People attend church because of culture and tradition, because of the music, because of a sense of community, because it's the right thing to do, because of the children's program, because of the hospitality and feeling of warmth and well-being.
The Gallup Organization decided to ask people who actually attend church why they attended, and the answers they got are helpful . . . sort of.
Gallup asked people if various aspects of worship were a "major factor," a "minor factor," or "not a factor" in their church attendance.
About 76 percent of respondents said "sermons or talks that teach you more about scripture" was a major factor. If that's all you knew about the survey, you might say that Bible-based expository preaching was the way to fill pews.

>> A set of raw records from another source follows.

(** ** clear() *)

(** C8: [clear()] empties the record buffer, so that [actual()] yields
    nothing and [check()] without expected entries succeeds, and changes
    nothing else: the registry, the loggers' levels and handlers, the rest
    of the process-wide state, the instance's names, level, saved levels and
    saved handlers, and every other instance are as before, whether the
    instance is installed or not. *)
Theorem clear_only_empties_buffer σ self w c :
  heap w !! self = Some c →
  let w' := exec (clear self) w in
  eval (clear self) w = Returned tt ∧
  eval (actual σ self) w' = Returned [] ∧
  eval (check σ self []) w' = Returned tt ∧
  heap w' !! self
  = Some (mkLogCapture (names c) (level c) (oldlevels c) (oldhandlers c) []) ∧
  (∀ j, j ≠ self → heap w' !! j = heap w !! j) ∧
  instances w' = instances w ∧ loggers w' = loggers w ∧ next_oid w' = next_oid w ∧
  atexit_setup w' = atexit_setup w ∧ atexit_hooks w' = atexit_hooks w ∧
  _handlers w' = _handlers w ∧ _handlerList w' = _handlerList w.
Proof.
  intros Hc. unfold eval, exec. rewrite (clear_eq _ _ _ Hc). simpl.
  assert (heap (set_heap <[self := with_records (λ _, []) c]> w) !! self
          = Some (with_records (λ _, []) c)) as Hc1 by (simpl; apply lookup_insert_eq).
  repeat split.
  - by rewrite (actual_eq _ _ _ _ Hc1).
  - unfold check. by erewrite bind_returned by (by apply actual_eq).
  - by rewrite lookup_insert_eq.
  - intros j Hj. by rewrite lookup_insert_ne.
Qed.

(** ** The constructor *)

Lemma init_eq a b lvl w :
  __init__ a b lvl w
  = if b then
      match install (next_oid w) (created a lvl w) with
      | (Returned _, w') => (Returned (next_oid w), w')
      | (Raised e, w') => (Raised e, w')
      end
    else (Returned (next_oid w), created a lvl w).
Proof.
  unfold __init__. step. step. step.
  erewrite bind_returned by (apply clear_eq; simpl; apply lookup_insert_eq).
  rewrite set_heap_insert_insert.
  change (set_heap <[next_oid w := _]> (allocate w)) with (created a lvl w).
  destruct b; [|done]. unfold bind at 1.
  destruct (install (next_oid w) (created a lvl w)) as [[[]|e] w']; done.
Qed.

Lemma created_heap a lvl w :
  heap (created a lvl w) !! next_oid w = Some (mkLogCapture (names_of a) lvl ∅ ∅ []).
Proof. unfold created. simpl. apply lookup_insert_eq. Qed.

Lemma install_channel_unhashable self n w :
  logger_key n = None → install_channel self n w = (Raised TypeError, w).
Proof.
  intros Hn. unfold install_channel. erewrite bind_raised; [done|].
  unfold getLogger. by rewrite Hn.
Qed.

(** Whatever the names are, the loop of [install] has gone through a prefix
    of them when it ends; it raises only at a name that is no logger name. *)
Lemma for_each_install_prefix self ns w :
  is_Some (heap w !! self) →
  ∃ o ns', ns' `prefix_of` ns ∧
    for_each ns (install_channel self) w = (o, foldl (swap_channel self) w ns') ∧
    ((o = Returned tt ∧ ns' = ns ∧ Forall hashable ns) ∨
     (o = Raised TypeError ∧ ¬ Forall hashable ns)).
Proof.
  revert w. induction ns as [|n ns IH]; intros w Hc; simpl.
  { exists (Returned tt), []. split; [done|]. split; [done|]. by left. }
  destruct (logger_key n) as [k|] eqn:Hk.
  - erewrite bind_returned by (apply install_channel_eq; [done|by exists k]).
    destruct (IH (swap_channel self w n)) as (o & ns' & Hpre & -> & Ho);
      [by apply swap_channel_heap|].
    exists o, (n :: ns'). split; [by apply prefix_cons|]. split; [done|].
    destruct Ho as [(-> & -> & Hall)|[-> Hno]]; [left|right].
    + repeat split. constructor; [by exists k|done].
    + split; [done|]. intros Hall. apply Hno. by eapply Forall_inv_tail.
  - erewrite bind_raised by (by apply install_channel_unhashable).
    exists (Raised TypeError), []. split; [apply prefix_nil|]. split; [done|].
    right. split; [done|]. intros Hall. apply Forall_inv in Hall as [? ?]. congruence.
Qed.

Lemma install_general self w c :
  heap w !! self = Some c →
  ∃ o ns', ns' `prefix_of` names c ∧
    ((o = Returned tt ∧ Forall hashable (names c) ∧
      install self w = (o, register self (foldl (swap_channel self) w (names c)))) ∨
     (o = Raised TypeError ∧ ¬ Forall hashable (names c) ∧
      install self w = (o, foldl (swap_channel self) w ns'))).
Proof.
  intros Hc.
  destruct (for_each_install_prefix self (names c) w) as (o & ns' & Hpre & Hrun & Ho);
    [eauto|].
  exists o, ns'. split; [done|].
  destruct Ho as [(-> & -> & Hall)|[-> Hno]].
  - left. split; [done|]. split; [done|]. by apply install_eq.
  - right. split; [done|]. split; [done|].
    unfold install. step_with deref_eq. by erewrite bind_raised.
Qed.

Lemma init_installed a lvl w :
  Forall hashable (names_of a) →
  __init__ a true lvl w
  = (Returned (next_oid w),
     register (next_oid w)
       (foldl (swap_channel (next_oid w)) (created a lvl w) (names_of a))).
Proof.
  intros Hall. rewrite init_eq.
  by rewrite (install_eq _ _ _ (created_heap a lvl w) Hall).
Qed.

Lemma init_names a b lvl w :
  names <$> heap (exec (__init__ a b lvl) w) !! next_oid w = Some (names_of a).
Proof.
  unfold exec. rewrite init_eq. destruct b; simpl; [|by rewrite lookup_insert_eq].
  destruct (install_general _ _ _ (created_heap a lvl w))
    as (o & ns' & _ & [(-> & _ & ->)|(-> & _ & ->)]); simpl.
  - destruct (register_frame (next_oid w)
      (foldl (swap_channel (next_oid w)) (created a lvl w) (names_of a))) as (_ & -> & _).
    destruct (swap_fold_self (next_oid w) (names_of a) _ _ (created_heap a lvl w))
      as (c' & -> & Hn & _). simpl. by rewrite Hn.
  - destruct (swap_fold_self (next_oid w) ns' _ _ (created_heap a lvl w))
      as (c' & -> & Hn & _). simpl. by rewrite Hn.
Qed.

Lemma install_unhashable_first self w c n ns :
  heap w !! self = Some c → names c = n :: ns → logger_key n = None →
  install self w = (Raised TypeError, w).
Proof.
  intros Hc Hn Hk. unfold install.
  erewrite bind_returned by (by apply deref_eq). rewrite Hn.
  erewrite bind_raised; [done|]. simpl.
  erewrite bind_raised; [done|]. by apply install_channel_unhashable.
Qed.

(** C10: the constructor keeps a tuple of names as it is and wraps any other
    argument into a one-element tuple.  With the default, [None], the only
    name is the root logger's, and installing intercepts the root logger.  A
    list of names becomes the single element of [names]: the list as a whole
    is used as one key, which the framework refuses with [TypeError] when
    the instance is installed, and no logger, named in the list or not, is
    touched and nothing is registered.  The names of a tuple are each
    intercepted. *)
Theorem names_wrapped_unless_tuple w lvl :
  let self := next_oid w in
  (∀ v, names_of (AOther v) = [v]) ∧
  (∀ t, names_of (ATuple t) = t) ∧
  (∀ a b, names <$> heap (exec (__init__ a b lvl) w) !! self = Some (names_of a)) ∧
  (names_of default_names = [NNone] ∧ channels [NNone] = [""] ∧
   eval (__init__ default_names default_install lvl) w = Returned self ∧
   get_logger (exec (__init__ default_names default_install lvl) w) "" = mkLogger lvl [self]) ∧
  (∀ l b,
     names <$> heap (exec (__init__ (AOther (NList l)) b lvl) w) !! self = Some [NList l] ∧
     eval (__init__ (AOther (NList l)) b lvl) w
     = (if b then Raised TypeError else Returned self) ∧
     loggers (exec (__init__ (AOther (NList l)) b lvl) w) = loggers w ∧
     instances (exec (__init__ (AOther (NList l)) b lvl) w) = instances w) ∧
  (∀ t, Forall hashable t →
     eval (__init__ (ATuple t) true lvl) w = Returned self ∧
     ∀ k, k ∈ channels t →
          get_logger (exec (__init__ (ATuple t) true lvl) w) k = mkLogger lvl [self]).
Proof.
  intros self. subst self. split; [done|]. split; [done|].
  split; [intros a b; apply init_names|].
  assert (∀ a, Forall hashable (names_of a) →
    eval (__init__ a true lvl) w = Returned (next_oid w) ∧
    ∀ k, k ∈ channels (names_of a) →
         get_logger (exec (__init__ a true lvl) w) k = mkLogger lvl [next_oid w]) as Htuple.
  { intros a Hall. unfold eval, exec. rewrite (init_installed _ _ _ Hall). cbn [fst snd].
    split; [done|]. intros k Hk. unfold get_logger.
    destruct (register_frame (next_oid w)
      (foldl (swap_channel (next_oid w)) (created a lvl w) (names_of a))) as (-> & _).
    by rewrite (swap_fold_loggers _ _ _ _ _ (created_heap a lvl w) Hk). }
  split; [|split].
  - destruct (Htuple default_names) as [Hev Hlog].
    { repeat constructor. by exists "". }
    repeat split; [done|]. apply Hlog. simpl. apply elem_of_cons. by left.
  - intros l b. split; [apply (init_names (AOther (NList l)))|].
    unfold eval, exec. rewrite init_eq. destruct b; [|done].
    by rewrite (install_unhashable_first _ _ _ (NList l) [] (created_heap _ lvl w)).
  - intros t Hall. apply (Htuple (ATuple t) Hall).
Qed.

(** ** uninstall() *)

Lemma restore_fold_some self c ns w k :
  Forall (restorable c) ns → k ∈ channels ns →
  ∃ n lg, n ∈ ns ∧ logger_key n = Some k ∧ saved_channel c n = Some lg ∧
          loggers (foldl (restore_channel self c) w ns) !! k = Some lg.
Proof.
  intros Hall. revert w. induction Hall as [|n0 ns Hn0 Hall IH]; intros w Hk; simpl.
  { by apply elem_of_nil in Hk. }
  destruct (decide (k ∈ channels ns)) as [Hin|Hnot].
  - destruct (IH (restore_channel self c w n0) Hin) as (n & lg & ? & ? & ? & ?).
    exists n, lg. repeat split; try done. by apply elem_of_cons; right.
  - destruct Hn0 as [[k0 Hk0] [lg Hlg]].
    unfold channels in Hk. simpl in Hk. rewrite Hk0 in Hk.
    apply elem_of_cons in Hk as [->|]; [|done].
    exists n0, lg. repeat split; try done; [by apply elem_of_cons; left|].
    rewrite restore_fold_loggers_ne by done.
    unfold restore_channel. rewrite Hk0, Hlg. simpl. by rewrite lookup_insert_eq.
Qed.

(** What one call of [uninstall] does. *)
Lemma uninstall_spec self w :
  (self ∈ instances w → installed_ok w self) →
  ∃ w', uninstall self w = (Returned tt, w') ∧
    heap w' = heap w ∧ instances w' = instances w ∖ {[self]} ∧
    next_oid w' = next_oid w ∧
    (self ∉ instances w → w' = w) ∧
    (∀ k, ¬ owns w self k → loggers w' !! k = loggers w !! k) ∧
    (∀ k, owns w self k →
       ∃ c n lg, heap w !! self = Some c ∧ n ∈ names c ∧ logger_key n = Some k ∧
                 saved_channel c n = Some lg ∧ loggers w' !! k = Some lg) ∧
    (∀ c n k lg, self ∈ instances w → heap w !! self = Some c →
       sole_name (names c) n k →
       saved_channel c n = Some lg → loggers w' !! k = Some lg).
Proof.
  intros Hok. destruct (decide (self ∈ instances w)) as [Hin|Hout].
  - destruct (Hok Hin) as (c & Hc & Hall).
    eexists. split; [by apply uninstall_eq|]. simpl.
    destruct (restore_fold_frame self c (names c) w) as (Hh & Hn & Hi & _).
    rewrite Hh, Hn, Hi. repeat split; try done.
    + intros k Hk. apply restore_fold_loggers_ne. intros Hin'. apply Hk.
      split; [done|]. eauto.
    + intros k (_ & c' & Hc' & Hk). rewrite Hc in Hc'. injection Hc' as <-.
      destruct (restore_fold_some self c (names c) w k Hall Hk) as (n & lg & ? & ? & ? & ?).
      exists c, n, lg. done.
    + intros c' n k lg _ Hc' Hsole Hs. rewrite Hc in Hc'. injection Hc' as <-.
      by eapply restore_fold_loggers_sole.
  - exists w. split; [by apply uninstall_unregistered|]. repeat split; try done.
    + set_solver.
    + intros k [? _]. done.
Qed.

(** C5: [uninstall()] returns, leaves the instance out of the registry, and
    a second call right after it returns as well and changes nothing at all:
    the registry, every logger's level and handlers and the rest of the
    state are as the first call left them.  On an instance that is not in
    the registry the first call already changes nothing. *)
Theorem uninstall_idempotent self w :
  (self ∈ instances w → installed_ok w self) →
  let w1 := exec (uninstall self) w in
  eval (uninstall self) w = Returned tt ∧
  instances w1 = instances w ∖ {[self]} ∧
  uninstall self w1 = (Returned tt, w1) ∧
  (self ∉ instances w → uninstall self w = (Returned tt, w)).
Proof.
  intros Hok. destruct (uninstall_spec self w Hok) as (w' & Hrun & _ & Hinst & _ & Hno & _).
  unfold eval, exec. rewrite Hrun. simpl. repeat split; try done.
  - apply uninstall_unregistered. rewrite Hinst. set_solver.
  - intros Hout. by rewrite (Hno Hout).
Qed.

Such a finding warms the hearts of the theologically conservative. And they would not be wrong. Lots of the largest churches in the country follow that strategy.
But, as they say in infomercials: "Wait, there's more!"
Almost as many people--75 percent--said "sermons or talks that help you connect religion to your own life" were a major factor.
What does this mean? Are we talking about topical Bible studies? "How to have a better marriage" ? "What the Bible says about money" ? Or could we be straying even further away from expository preaching into Joel Osteen territory, into what Christian Smith has called "therapeutic moralistic deism"?
To complicate matters even further, children's and teens' programs were a major factor for 64 percent of respondents, and "community outreach and volunteer activities" mattered to 54 percent.
Indeed, given the size of these numbers, it is likely that a significant number of people checked every box. All of these things were major factors.
So what is a pastor or other church leader to make of these numbers? First, repeat after me: "It's not about the music." Evangelicals have been engaged in "worship wars" for 40 years.
The "traditional vs. contemporary" divide has consumed a lot of energy, but this survey suggests that it's mostly an "inside baseball" squabble.
I'm not saying it's not important. It's really important. Music is didactic. That's a fancy way of saying it teaches. Damon of Athens wrote more than 2000 years ago, "Give me the songs of a people, and I care not who writes its laws." I would modify Damon: "Give me the songs of a church, and I care not who writes its doctrinal statement."
So I'm not saying music is not important. I'm just saying the music is not generally a reason people come or do not come to your church. Use music that is biblical and authentic to your tradition of worship. Don't worry about whether it will "attract a crowd" or not.
Secondly, faith without works is dead. Have you heard that before? Good. It's biblical. But it is also what this survey is saying. People want sound preaching and opportunities for service. It's not an "either/or." It's "both/and."
This is not a bad thing; it is a very good thing. Great churches provide opportunities for both growth and service, knowing that one feeds the other.
Finally, and like unto the second: It's not one thing, it's everything. In my private life, I don't get to say, "I'm an unfaithful husband, but that's okay because I'm a good provider for my family."
No, being a responsible husband, or wife, or parent, means mastering a number of skills, not all of them a natural part of one's gifting.
So it is with church leaders, and churches. This reality can be overwhelming for pastors, but that's because they try to do it all themselves rather than rely on another reality of the church: It is one body, but many members.
So this Gallup survey, while more suggestive than definitive, has much to teach us. Perhaps the most important lesson is this: There are no formulas. Some water. Some sow. But God brings the increase.